Landscape architects educated at AHO are capable of establishing an independent area of application, contribute original angles of perception and solutions, and practise the discipline at a high international level.
Landscape architects who have achieved a Master's Degree in Landscape Architecture from AHO can practise landscape architecture on the basis of the knowledge and skills defined in the EU Directive on the recognition of professional qualifications and the IFLA Charter for landscape architecture education.
- They are capable of practising landscape architecture through artistic and scientific study, ideation, and architecture design in different scales and formats
- They are familiar with the discipline’s natural, environmental, social, cultural, and technological preconditions
- They master the subject’s work methods, tools and forms of expression, and are capable of using them in a targeted, professional and experimental manner
- They are knowledgeable about the history of the discipline, its uniqueness, and position in society, and are capable of using this knowledge in their own academic work
- They are capable of familiarising themselves with research and development work in the field and are capable of using this knowledge in designing and architectural criticism.

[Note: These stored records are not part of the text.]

(** The turn: what is readable is handled, then the timer expires. *)
Lemma wp_turn_second last rev w (Q : option Z → world → Prop) :
  let t := u32 (dr_clock d) in let c := w_c w in
  dr_reconnect d = false → dr_poll d = Some rev → t ≠ last →
  (∀ pre, Forall quiet pre →
    wp (handle_events cfg (poll_fds c) (resize (length (poll_fds c)) false rev))
      (mk_world c (pre ++ w_t w)) (λ _ w1, ∀ pre1, Forall quiet pre1 →
        wp (tick_dispatch cfg t) (mk_world (socketed (w_c w1) (dr_socket d)) (pre1 ++ w_t w1))
          (λ _ w2, Q (Some t) w2))) →
  wp (client_turn cfg last) w Q.
Proof.
  intros t c Hr Hp Hlast HQ. unfold client_turn, main_turn. do 3 wp_step.
  change (os (w_t w) SQuit) with false. cbv iota. do 2 wp_step.
  change (os _ SReconnect) with (dr_reconnect d). rewrite Hr. cbn [when]. do 6 wp_step. fold c.
  change (os _ (SPoll _)) with (match dr_poll d with None => PollEintr | Some l =>
    PollOk (resize (length (poll_fds c)) false l) end).
  rewrite Hp. wp_step.
  match goal with |- wp _ (mk_world _ (?e1 :: ?e2 :: ?e3 :: w_t w)) _ =>
    eapply wp_mono; [apply (HQ [e1; e2; e3]); by repeat constructor|] end.
  intros ? w1 Hw1. do 2 wp_step.
  change (u32 (os _ SClock).1) with (u32 (u32 (dr_clock d))).
  rewrite (u32_id (u32 (dr_clock d))) by apply u32_is. fold t.
  rewrite (proj2 (Z.eqb_neq t last)) by done. cbn [negb]. wp_step.
  apply wp_tick_socketed. intros pre Hpre. cbn [w_c w_t].
  match goal with |- wp _ (mk_world _ (pre ++ ?e :: w_t w1)) _ =>
    specialize (Hw1 (pre ++ [e])) end.
  rewrite <-app_assoc in Hw1. eapply wp_mono; [apply Hw1, Forall_app; split; [done|by repeat constructor]|].
  intros ? w2 HQ2. by do 2 wp_step.
Qed.
(** What a tick does and sends. *)
Definition tick_spec (t : Z) (w w' : world) : Prop :=
  ∃ new, w_t w' = new ++ w_t w ∧
    (∀ N r, Forall (deliverable SA SP N r) new) ∧
    tick_out cfg t (dr_socket d) (w_c w) (w_c w') (omap (datagram_to SA SP) new).

Lemma reset_sends c new :
  c_server_addr c = SA → c_server_port c = SP → Forall (reset_event c) new →
  (∀ N r, Forall (deliverable SA SP N r) new) ∧
  Forall (λ p, p = signed_header PKT_CLOSE c) (omap (datagram_to SA SP) new).
Proof.
  intros HA HP. induction 1 as [|[s res] new Hev _ [IH1 IH2]]; [by repeat constructor|]. split.
  - intros N r. constructor; [|done]. destruct Hev as [Hq|[_ Hc]]; [by destruct s|].
    unfold close_event in Hc. cbn [ev_call] in Hc. by subst s.
  - destruct Hev as [Hq|[_ Hc]].
    + cbn [omap list_omap]. by destruct s.
    + unfold close_event in Hc. cbn [ev_call] in Hc. subst s. cbn [omap list_omap datagram_to].
      rewrite HA, HP, !Z.eqb_refl. by constructor.
Qed.

Lemma wp_reset_spec t w :
  cfg_ok cfg → client_ok (w_c w) → c_server_addr (w_c w) = SA → c_server_port (w_c w) = SP →
  c_state (w_c w) = STATE_CLOSED ∨
    c_state (w_c w) = STATE_AUTH_SENT ∧ AUTH_TIMEOUT < u32 (t - c_last_recv_time (w_c w)) ∨
    c_state (w_c w) = STATE_ESTABLISHED ∧ DATA_TIMEOUT < u32 (t - c_last_recv_time (w_c w)) →
  wp (client_reset cfg) w (λ _ w', tick_spec t w w').
Proof.
  intros Hcfg Hc HA HP Hs. apply wp_client_reset; [done|apply Hc|]. intros fd new _ Hfd Hnew _ _.
  destruct Hfd as [tr ->]; [done|]. change (os tr SSocket) with (dr_socket d).
  destruct (reset_sends _ _ HA HP Hnew) as [Hdel Hups]. exists new. split_and!; [done..|]. by apply tick_resets.
Qed.

Lemma wp_auth_spec t c tr0 tr :
  cfg_ok cfg → client_ok c → c_server_addr c = SA → c_server_port (opening cfg t c) = SP →
  c_state (opening cfg t c) = STATE_AUTH_SENT → (c_state c = STATE_IP_READY ∨ c_state c = STATE_AUTH_SENT) →
  tr = tr0 →
  wp (tick_auth_sent cfg t) (mk_world (opening cfg t c) tr) (λ _ w', tick_spec t (mk_world c tr0) w').
Proof.
  intros Hcfg Hc HA HP Hs1 Hs ->. set (c1 := opening cfg t c) in *.
  assert (c_server_addr c1 = SA) as HA1 by (unfold c1, opening; by destruct (_ =? _)).
  apply wp_tick_auth_sent; [done|]. cbv zeta. cbn [w_c w_t].
  destruct (Z.ltb_spec AUTH_TIMEOUT (u32 (t - c_last_recv_time c1))) as [Hto|Hto].
  - destruct Hs as [Hs|Hs].
    { exfalso. unfold c1, opening in Hto. rewrite Hs, Z.eqb_refl in Hto.
      change (AUTH_TIMEOUT < u32 (t - t)) in Hto. by rewrite Z.sub_diag in Hto. }
    assert (c1 = c) as Ec by (unfold c1, opening; by rewrite Hs). rewrite Ec in *.
    apply wp_reset_spec; try done. cbn [w_c]. auto.
  - destruct (Z.leb_spec AUTH_RETRY_INTERVAL (u32 (t - c_last_open_time c1))) as [Hd|Hd].
    + eexists [_]. split_and!; [done|intros N r; by repeat constructor|].
      cbn [w_c omap list_omap datagram_to]. rewrite HA1, HP, !Z.eqb_refl. cbn [andb]. by apply tick_asks.
    + exists []. split_and!; [done|intros N r; constructor|]. by apply tick_waits.
Qed.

Landscape architects educated at AHO are capable of taking on different professional roles in a reflected manner and demonstrate good cooperation skills when working with other professional groups:
- They are capable of disseminating work carried out in the architectural landscape field – their own and other people’s – in layman's terms and using professional and academic jargon.

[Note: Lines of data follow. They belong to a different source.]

(** X6. A click task whose two queries go through and the owner's
    statistics: for a stored link with unique code, not at the counter's
    ceiling, and a working database, the [totalClicks] the handler reports
    after the task is one more than before it, and the link's
    [click_count] is one more as well. *)
Theorem recorded_click_shows_in_analytics env ctx st r :
  (forall k, db_fault env k = false) ->
  codes_unique st -> In r (urls st) -> at_ceiling (row_id r) st = false ->
  let req := mkAnalyticsReq (short_code r) (user_id r) in
  let st' := snd (click_task env (mkClickTask (row_id r) ctx) st) in
  let total := Z.of_nat (length (events_of (row_id r) st)) in
  exists d a d' a',
    fst (analytics_handler env req st) = Some (AnalyticsOk d total a) /\
    fst (analytics_handler env req st') = Some (AnalyticsOk d' (total + 1) a') /\
    In (bump (row_id r) r) (urls st') /\
    click_count (bump (row_id r) r) = click_count r + 1.
Proof.
  intros Hdb Hu Hin Hc req st' total.
  assert (st' = set_analytics_id_seq (analytics_id_seq st + 1)
                  (set_analytics (analytics st ++ [click_row (mkClickTask (row_id r) ctx) st])
                     (set_db_ops (S (S (db_ops st)))
                        (set_urls (map (bump (row_id r)) (urls st)) st)))) as Hst'.
  { unfold st'. apply click_task_full; try apply Hdb; [exact Hc|].
    now apply known_id_In. }
  assert (In (bump (row_id r) r) (urls st')) as Hin'
    by (rewrite Hst'; simpl; now apply in_map).
  assert (codes_unique st') as Hu'
    by (rewrite Hst'; unfold codes_unique; simpl; now rewrite map_short_code_bump).
  destruct (same_link_bump (row_id r) r) as (Hid & _ & Hcode & _).
  assert (user_id (bump (row_id r) r) = user_id r) as Huid
    by (unfold bump; destruct (row_id r =? row_id r); reflexivity).
  pose proof (analytics_handler_eq env st r Hu Hin (Hdb _) (Hdb _) (Hdb _)) as H1.
  pose proof (analytics_handler_eq env st' _ Hu' Hin' (Hdb _) (Hdb _) (Hdb _)) as H2.
  rewrite Hid, Hcode, Huid in H2. simpl in H1, H2.
  do 4 eexists. split; [unfold req; rewrite H1; reflexivity|].
  split; [|split; [exact Hin'|]].
  - unfold req. rewrite H2. cbn [fst]. do 2 f_equal.
    rewrite (events_of_app (row_id r) st
               [click_row (mkClickTask (row_id r) ctx) st] st')
      by (rewrite Hst'; reflexivity).
    rewrite length_app. simpl. rewrite Z.eqb_refl. simpl. unfold total. lia.
  - unfold bump. rewrite Z.eqb_refl. reflexivity.
Qed.

Lemma recorded_click_shows_in_analytics_witness :
  exists d a d' a',
    fst (analytics_handler quiet (mkAnalyticsReq "AAAAAAA" 7) clicked_world)
    = Some (AnalyticsOk d 3 a) /\
    fst (analytics_handler quiet (mkAnalyticsReq "AAAAAAA" 7)
           (snd (click_task quiet (mkClickTask 1 a_visitor) clicked_world)))
    = Some (AnalyticsOk d' 4 a').
Proof.
  destruct (recorded_click_shows_in_analytics quiet a_visitor clicked_world row_AAAAAAA)
    as (d & a & d' & a' & H1 & H2 & _).
  - reflexivity.
  - apply NoDup_singleton.
  - now left.
  - reflexivity.
  - exists d, a, d', a'. split; [exact H1 | exact H2].
Defined.

(** X7. In every world reached from a fresh server by core operations and
    the passing of time, whatever fails on the way, no link has more
    events stored than its [click_count] says: the counter may run ahead
    of the events (a lost INSERT), never behind. *)
Theorem events_never_exceed_click_count st :
  reachable empty_world st ->
  forall r, In r (urls st) ->
    Z.of_nat (length (events_of (row_id r) st)) <= click_count r.
Proof.
  intros Hr.
  assert (tallied st) as (_ & _ & H); [|exact H].
  induction Hr as [|st1 st2 Hr IH Hs].
  - repeat split; intros ? [].
  - destruct Hs as [env op s|t s Ht].
    + now apply tallied_exec.
    + revert IH. now apply tallied_same.
Qed.

Lemma events_never_exceed_click_count_witness :
  let st := exec first_query_lost RecordClick
              (exec quiet (Resolve "promo" a_visitor)
                 (exec quiet (Allocate 0 promo_request) empty_world)) in
  Forall (fun r => Z.of_nat (length (events_of (row_id r) st)) <= click_count r) (urls st).
Proof.
  intros st. apply List.Forall_forall.
  apply (events_never_exceed_click_count st).
  eapply reach_more; [eapply reach_more; [eapply reach_more; [apply reach_here|]|]|];
    apply step_op.
Defined.

(** ** Allocation, cache and clicks together *)







(** X10. [GET /:shortCode] queues a click exactly when it redirects: a
    301 adds one task, for this request, at the end of the queue; any
    other answer leaves the queue as it was. In a well-formed world the
    301 goes to the [original_url] of a stored record and the task carries
    that record's id. *)
Theorem click_is_queued_only_on_redirect env c ctx st :
  let resp := fst (redirect_handler env c ctx st) in
  let st' := snd (redirect_handler env c ctx st) in
  (match resp with
   | Some (Redirect url) =>
       exists id, immediate st' = (immediate st ++ [mkClickTask id ctx])%list /\
         (well_formed st ->
          exists r, In r (urls st) /\ original_url r = url /\ row_id r = id)
   | _ => immediate st' = immediate st
   end).
Proof.
  assert (forall u s, immediate s = immediate st ->
            (well_formed st -> exists r, In r (urls st) /\ same_link r u) ->
            match fst (respond (check_and_redirect u ctx) s) with
            | Some (Redirect url) =>
                exists id,
                  immediate (snd (respond (check_and_redirect u ctx) s))
                  = (immediate st ++ [mkClickTask id ctx])%list /\
                  (well_formed st ->
                   exists r, In r (urls st) /\ original_url r = url /\ row_id r = id)
            | _ => immediate (snd (respond (check_and_redirect u ctx) s)) = immediate st
            end) as Hc.
  { intros u s Hs Hu. unfold respond. rewrite check_and_redirect_eq.
    destruct (is_expired u (now s)); simpl; [exact Hs|].
    exists (row_id u). rewrite Hs. split; [reflexivity|].
    intros Hwf. destruct (Hu Hwf) as (r & Hin & Hid & Hurl & _). eauto. }
  cbv zeta. unfold redirect_handler.
  destruct (hit_or_miss env c st) as [(Hf & u & Hu) | Hm].
  - assert (respond (redirect_body env c ctx) st
            = respond (check_and_redirect u ctx) (set_cache_ops (S (cache_ops st)) st)) as ->
      by (unfold respond; now rewrite (redirect_hit env c ctx st u Hf Hu)).
    apply Hc; [reflexivity|]. intros (_ & _ & Hcoh).
    apply cached_live_Some in Hu as (e & Hk & _).
    destruct (Hcoh _ _ _ Hk) as (r & Hin & Hl & _). eauto.
  - destruct (db_fault env (db_ops st)) eqn:Hdb.
    + unfold respond. rewrite redirect_miss_fault by assumption. reflexivity.
    + destruct (List.filter (fun r => has_code c r && is_active r) (urls st))
        as [|u rows] eqn:Hfl.
      * unfold respond. rewrite redirect_miss, Hfl by assumption. reflexivity.
      * assert (respond (redirect_body env c ctx) st
                = respond (check_and_redirect u ctx) (after_setex env c u (after_miss st)))
          as -> by (unfold respond; now rewrite redirect_miss, Hfl by assumption).
        apply Hc; [apply (after_setex_frame env c u (after_miss st))|]. intros _. exists u.
        split; [|apply same_link_refl].
        assert (In u (List.filter (fun r => has_code c r && is_active r) (urls st))) as Hin
          by (rewrite Hfl; now left).
        now apply filter_In in Hin.
Qed.

Lemma click_is_queued_only_on_redirect_witness :
  immediate (snd (redirect_handler quiet "sale" a_visitor expired_link)) = [] /\
  immediate (snd (redirect_handler quiet "AAAAAAA" a_visitor one_link))
  = [mkClickTask 1 a_visitor].
Proof.
  split.
  - exact (click_is_queued_only_on_redirect quiet "sale" a_visitor expired_link).
  - destruct (click_is_queued_only_on_redirect quiet "AAAAAAA" a_visitor one_link)
      as (id & H & _).
    rewrite H. vm_compute in H. injection H as <-. reflexivity.
Defined.



(** X12. One redirect, one click: from an empty queue in a well-formed
    world, with a working database and the record below the counter's
    ceiling, resolving the code of an active record that is not expired
    and then letting the event loop run the queued task leaves the queue
    empty, every record with that id with one click more and all others as
    they were, and one more event stored, for that id. *)
Theorem one_redirect_counts_one_click env ctx st r :
  well_formed st -> In r (urls st) -> is_active r = true ->
  is_expired r (now st) = false ->
  immediate st = [] ->
  (forall k, db_fault env k = false) ->
  at_ceiling (row_id r) st = false ->
  let st1 := snd (redirect_handler env (short_code r) ctx st) in
  let st2 := run_immediate env st1 in
  fst (redirect_handler env (short_code r) ctx st) = Some (Redirect (original_url r)) /\
  immediate st2 = [] /\
  urls st2 = map (bump (row_id r)) (urls st) /\
  analytics st2
  = (analytics st ++ [mkClickRow (analytics_id_seq st) (row_id r) (now st) (req_ip ctx)
                                 (req_user_agent ctx) (req_referer ctx)])%list.
Proof.
  intros Hwf Hin Hact Hexp Hq Hdb Hceil st1 st2.
  destruct (redirect_active env ctx st r Hwf Hin Hact (Hdb _))
    as (u & s & Heq & Hl & Hs & Hi & Hn & _).
  destruct Hl as (Hid & Hurl & _ & Hex).
  assert (is_expired u (now s) = false) as Hexp'
    by (unfold is_expired in *; now rewrite <- Hex, Hn).
  assert (redirect_handler env (short_code r) ctx st
          = (Some (Redirect (original_url r)),
             set_immediate [mkClickTask (row_id r) ctx] s)) as Hh.
  { unfold redirect_handler, respond. rewrite Heq, check_and_redirect_eq, Hexp'.
    rewrite Hi, Hq, <- Hurl, <- Hid. reflexivity. }
  injection Hs as Hurls Han.
  unfold st2, st1. rewrite Hh. cbn [fst snd]. split; [reflexivity|].
  unfold run_immediate. cbn [immediate set_immediate].
  rewrite click_task_full; cbn [task_url_id]; try apply Hdb.
  - cbn [immediate urls analytics set_analytics_id_seq set_analytics set_db_ops
         set_urls set_immediate].
    rewrite Hurls, Han. split; [reflexivity|]. split; [reflexivity|].
    unfold click_row. cbn. rewrite Hn.
    assert (analytics_id_seq s = analytics_id_seq st) as ->; [|reflexivity].
    clear -Heq. (* the sequence of analytics ids is not touched by a resolve *)
    pose proof (redirect_keeps analytics_id_seq env (short_code r) ctx
                  ltac:(reflexivity) ltac:(reflexivity) ltac:(reflexivity)
                  ltac:(reflexivity) st) as Hk.
    rewrite Heq, check_and_redirect_eq in Hk.
    destruct (is_expired u (now s)); exact Hk.
  - unfold at_ceiling in *. cbn [urls set_immediate]. now rewrite Hurls.
  - unfold known_id. cbn [urls set_immediate]. rewrite Hurls. now apply known_id_In.
Qed.

Lemma one_redirect_counts_one_click_witness :
  let st2 := run_immediate quiet
               (snd (redirect_handler quiet "AAAAAAA" a_visitor one_link)) in
  immediate st2 = [] /\ urls st2 = [bump 1 row_AAAAAAA] /\
  analytics st2 = [mkClickRow 1 1 1000 "203.0.113.9" (Some "curl/8.0") None].
Proof.
  intros st2.
  refine (proj2 (one_redirect_counts_one_click quiet a_visitor one_link row_AAAAAAA
                   _ _ eq_refl eq_refl eq_refl (fun _ => eq_refl) eq_refl)).
  - repeat split.
    + apply NoDup_singleton.
    + intros r [<-|[]]. simpl. lia.
    + intros k r e Hk. vm_compute in Hk. discriminate.
  - now left.
Defined.

(** ** Tokens, registration and login *)

Lemma split_space_nonempty s : split_space s <> [].
Proof.
  destruct s as [|c s]; simpl; [discriminate|].
  destruct (Ascii.eqb c " "); [discriminate|].
  destruct (split_space s); discriminate.
Qed.

Lemma split_space_word w rest :
  spaceless w = true ->
  split_space (w ++ String " "%char rest) = w :: split_space rest.
Proof.
  induction w as [|c w IH]; intros Hw; simpl in *; [reflexivity|].
  apply andb_true_iff in Hw as [Hc Hw]. apply negb_true_iff in Hc.
  rewrite Hc, (IH Hw). reflexivity.
Qed.

Lemma split_space_last w : spaceless w = true -> split_space w = [w].
Proof.
  induction w as [|c w IH]; intros Hw; simpl in *; [reflexivity|].
  apply andb_true_iff in Hw as [Hc Hw]. apply negb_true_iff in Hc.
  rewrite Hc, (IH Hw). reflexivity.
Qed.

(** X13. The Redis retry strategy gives up exactly when the error is a
    refused connection; otherwise it asks for a new attempt after 100 ms
    times the number of the attempt, and never more than 3000 ms: the
    wait does not shrink as the attempts go on and stays at 3000 ms from
    the 30th. *)
Theorem retry_wait_is_capped o :
  match retry_strategy o with
  | StopRetrying _ => retry_error_code o = Some "ECONNREFUSED"
  | RetryIn ms =>
      retry_error_code o <> Some "ECONNREFUSED" /\ ms <= 3000 /\
      (retry_attempt o <= 30 -> ms = retry_attempt o * 100) /\
      (30 <= retry_attempt o -> ms = 3000) /\
      forall o' ms', retry_strategy o' = RetryIn ms' ->
                     retry_attempt o <= retry_attempt o' -> ms <= ms'
  end.
Proof.
  assert (forall o ms, retry_strategy o = RetryIn ms ->
            ms = Z.min (retry_attempt o * 100) 3000) as Hms.
  { intros o0 ms. unfold retry_strategy.
    destruct (retry_error_code o0) as [code|]; [destruct (String.eqb code _)|];
      congruence. }
  destruct (retry_strategy o) as [msg|ms] eqn:E.
  - unfold retry_strategy in E. destruct (retry_error_code o) as [code|]; [|discriminate].
    destruct (String.eqb_spec code "ECONNREFUSED"); [congruence | discriminate].
  - pose proof (Hms o ms E) as ->. split.
    + unfold retry_strategy in E. intros Hc. rewrite Hc in E. discriminate.
    + repeat split; try lia. intros o' ms' E' Hle. rewrite (Hms o' ms' E'). lia.
Qed.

- They have the ability to reflect on their own work and transcend their own frame of reference
- They take responsibility for their own learning and academic development, and are capable of reflecting on and positioning their own professional contributions in relation to ethical issues that arise when practising design.
Our pedagogical approach is based on exploration, conceptualization and design. During the education the students are given written assignments linked to design and theoretical subjects and tasks. The pedagogical approach also includes discussions, presentations, critiques, literature studies and project assignments.
The teaching is research-based and some of the studio courses are closely linked to AHO’s research projects. This implies that the students need to be familiar with scientific writing, articles and literature. Research methodologies, ethics and results are explained and demonstrated as an integrated part of the teaching.
The study program counting 90 credits (ects) in addition to a master’s thesis (diploma) counting for 30 credits (ects).
The two years consist of both mandatory courses and elective courses. The masters thesis is an independent and self-selected task, but can also be undertaken in collaboration with an other student.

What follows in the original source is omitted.